### YOUR GOAL
No line of the records may be dropped; print them all again exactly.

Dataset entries
---------------
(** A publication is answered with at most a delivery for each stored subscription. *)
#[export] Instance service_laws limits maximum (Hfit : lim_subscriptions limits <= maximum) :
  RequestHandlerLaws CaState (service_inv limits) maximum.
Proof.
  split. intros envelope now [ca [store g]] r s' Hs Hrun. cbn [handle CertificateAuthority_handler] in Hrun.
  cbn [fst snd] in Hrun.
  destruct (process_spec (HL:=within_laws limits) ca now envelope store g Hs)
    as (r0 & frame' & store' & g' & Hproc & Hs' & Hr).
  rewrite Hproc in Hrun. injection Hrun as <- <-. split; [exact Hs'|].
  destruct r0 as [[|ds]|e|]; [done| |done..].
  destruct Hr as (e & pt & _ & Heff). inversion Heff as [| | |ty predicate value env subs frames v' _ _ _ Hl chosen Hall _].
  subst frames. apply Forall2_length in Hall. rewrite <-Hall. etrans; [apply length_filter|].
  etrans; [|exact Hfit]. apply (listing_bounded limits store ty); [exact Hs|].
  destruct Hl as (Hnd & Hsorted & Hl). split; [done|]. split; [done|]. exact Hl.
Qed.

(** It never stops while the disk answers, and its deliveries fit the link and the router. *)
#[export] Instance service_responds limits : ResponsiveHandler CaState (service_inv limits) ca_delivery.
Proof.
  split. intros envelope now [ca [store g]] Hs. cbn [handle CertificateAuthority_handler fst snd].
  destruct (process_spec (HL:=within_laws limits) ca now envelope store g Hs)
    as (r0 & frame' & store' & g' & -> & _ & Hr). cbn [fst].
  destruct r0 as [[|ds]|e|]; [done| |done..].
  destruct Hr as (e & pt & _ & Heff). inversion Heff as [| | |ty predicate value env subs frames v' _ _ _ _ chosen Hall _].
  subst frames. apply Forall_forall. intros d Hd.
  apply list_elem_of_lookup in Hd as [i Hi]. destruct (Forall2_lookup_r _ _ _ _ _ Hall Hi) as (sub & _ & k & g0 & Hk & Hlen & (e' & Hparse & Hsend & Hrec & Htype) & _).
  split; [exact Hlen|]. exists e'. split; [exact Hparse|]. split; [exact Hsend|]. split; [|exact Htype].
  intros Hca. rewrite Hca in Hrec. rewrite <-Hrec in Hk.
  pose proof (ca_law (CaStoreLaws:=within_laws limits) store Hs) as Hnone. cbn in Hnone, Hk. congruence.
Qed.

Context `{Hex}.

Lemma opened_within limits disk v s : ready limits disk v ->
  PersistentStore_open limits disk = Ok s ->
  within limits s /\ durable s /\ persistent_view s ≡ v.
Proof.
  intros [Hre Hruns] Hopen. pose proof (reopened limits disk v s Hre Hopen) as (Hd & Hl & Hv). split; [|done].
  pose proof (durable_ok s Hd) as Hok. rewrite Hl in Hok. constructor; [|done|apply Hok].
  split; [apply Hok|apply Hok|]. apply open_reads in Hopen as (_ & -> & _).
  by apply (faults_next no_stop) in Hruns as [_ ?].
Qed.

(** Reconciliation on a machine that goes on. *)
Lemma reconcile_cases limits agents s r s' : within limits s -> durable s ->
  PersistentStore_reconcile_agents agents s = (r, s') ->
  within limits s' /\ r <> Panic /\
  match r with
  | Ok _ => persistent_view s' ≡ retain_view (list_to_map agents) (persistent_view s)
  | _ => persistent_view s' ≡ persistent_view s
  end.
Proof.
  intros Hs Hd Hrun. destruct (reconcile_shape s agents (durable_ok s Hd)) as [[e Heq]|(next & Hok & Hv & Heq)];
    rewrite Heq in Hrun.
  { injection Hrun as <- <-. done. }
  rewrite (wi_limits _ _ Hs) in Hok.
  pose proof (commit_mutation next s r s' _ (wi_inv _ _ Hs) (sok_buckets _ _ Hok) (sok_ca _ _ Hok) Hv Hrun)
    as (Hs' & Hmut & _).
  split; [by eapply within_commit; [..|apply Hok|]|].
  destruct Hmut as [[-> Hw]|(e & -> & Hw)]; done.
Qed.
---------------
### FINAL ANSWER
(** A publication is answered with at most a delivery for each stored subscription. *)
#[export] Instance service_laws limits maximum (Hfit : lim_subscriptions limits <= maximum) :
  RequestHandlerLaws CaState (service_inv limits) maximum.
Proof.
  split. intros envelope now [ca [store g]] r s' Hs Hrun. cbn [handle CertificateAuthority_handler] in Hrun.
  cbn [fst snd] in Hrun.
  destruct (process_spec (HL:=within_laws limits) ca now envelope store g Hs)
    as (r0 & frame' & store' & g' & Hproc & Hs' & Hr).
  rewrite Hproc in Hrun. injection Hrun as <- <-. split; [exact Hs'|].
  destruct r0 as [[|ds]|e|]; [done| |done..].
  destruct Hr as (e & pt & _ & Heff). inversion Heff as [| | |ty predicate value env subs frames v' _ _ _ Hl chosen Hall _].
  subst frames. apply Forall2_length in Hall. rewrite <-Hall. etrans; [apply length_filter|].
  etrans; [|exact Hfit]. apply (listing_bounded limits store ty); [exact Hs|].
  destruct Hl as (Hnd & Hsorted & Hl). split; [done|]. split; [done|]. exact Hl.
Qed.

(** It never stops while the disk answers, and its deliveries fit the link and the router. *)
#[export] Instance service_responds limits : ResponsiveHandler CaState (service_inv limits) ca_delivery.
Proof.
  split. intros envelope now [ca [store g]] Hs. cbn [handle CertificateAuthority_handler fst snd].
  destruct (process_spec (HL:=within_laws limits) ca now envelope store g Hs)
    as (r0 & frame' & store' & g' & -> & _ & Hr). cbn [fst].
  destruct r0 as [[|ds]|e|]; [done| |done..].
  destruct Hr as (e & pt & _ & Heff). inversion Heff as [| | |ty predicate value env subs frames v' _ _ _ _ chosen Hall _].
  subst frames. apply Forall_forall. intros d Hd.
  apply list_elem_of_lookup in Hd as [i Hi]. destruct (Forall2_lookup_r _ _ _ _ _ Hall Hi) as (sub & _ & k & g0 & Hk & Hlen & (e' & Hparse & Hsend & Hrec & Htype) & _).
  split; [exact Hlen|]. exists e'. split; [exact Hparse|]. split; [exact Hsend|]. split; [|exact Htype].
  intros Hca. rewrite Hca in Hrec. rewrite <-Hrec in Hk.
  pose proof (ca_law (CaStoreLaws:=within_laws limits) store Hs) as Hnone. cbn in Hnone, Hk. congruence.
Qed.

Context `{Hex}.

Lemma opened_within limits disk v s : ready limits disk v ->
  PersistentStore_open limits disk = Ok s ->
  within limits s /\ durable s /\ persistent_view s ≡ v.
Proof.
  intros [Hre Hruns] Hopen. pose proof (reopened limits disk v s Hre Hopen) as (Hd & Hl & Hv). split; [|done].
  pose proof (durable_ok s Hd) as Hok. rewrite Hl in Hok. constructor; [|done|apply Hok].
  split; [apply Hok|apply Hok|]. apply open_reads in Hopen as (_ & -> & _).
  by apply (faults_next no_stop) in Hruns as [_ ?].
Qed.

(** Reconciliation on a machine that goes on. *)
Lemma reconcile_cases limits agents s r s' : within limits s -> durable s ->
  PersistentStore_reconcile_agents agents s = (r, s') ->
  within limits s' /\ r <> Panic /\
  match r with
  | Ok _ => persistent_view s' ≡ retain_view (list_to_map agents) (persistent_view s)
  | _ => persistent_view s' ≡ persistent_view s
  end.
Proof.
  intros Hs Hd Hrun. destruct (reconcile_shape s agents (durable_ok s Hd)) as [[e Heq]|(next & Hok & Hv & Heq)];
    rewrite Heq in Hrun.
  { injection Hrun as <- <-. done. }
  rewrite (wi_limits _ _ Hs) in Hok.
  pose proof (commit_mutation next s r s' _ (wi_inv _ _ Hs) (sok_buckets _ _ Hok) (sok_ca _ _ Hok) Hv Hrun)
    as (Hs' & Hmut & _).
  split; [by eapply within_commit; [..|apply Hok|]|].
  destruct Hmut as [[-> Hw]|(e & -> & Hw)]; done.
Qed.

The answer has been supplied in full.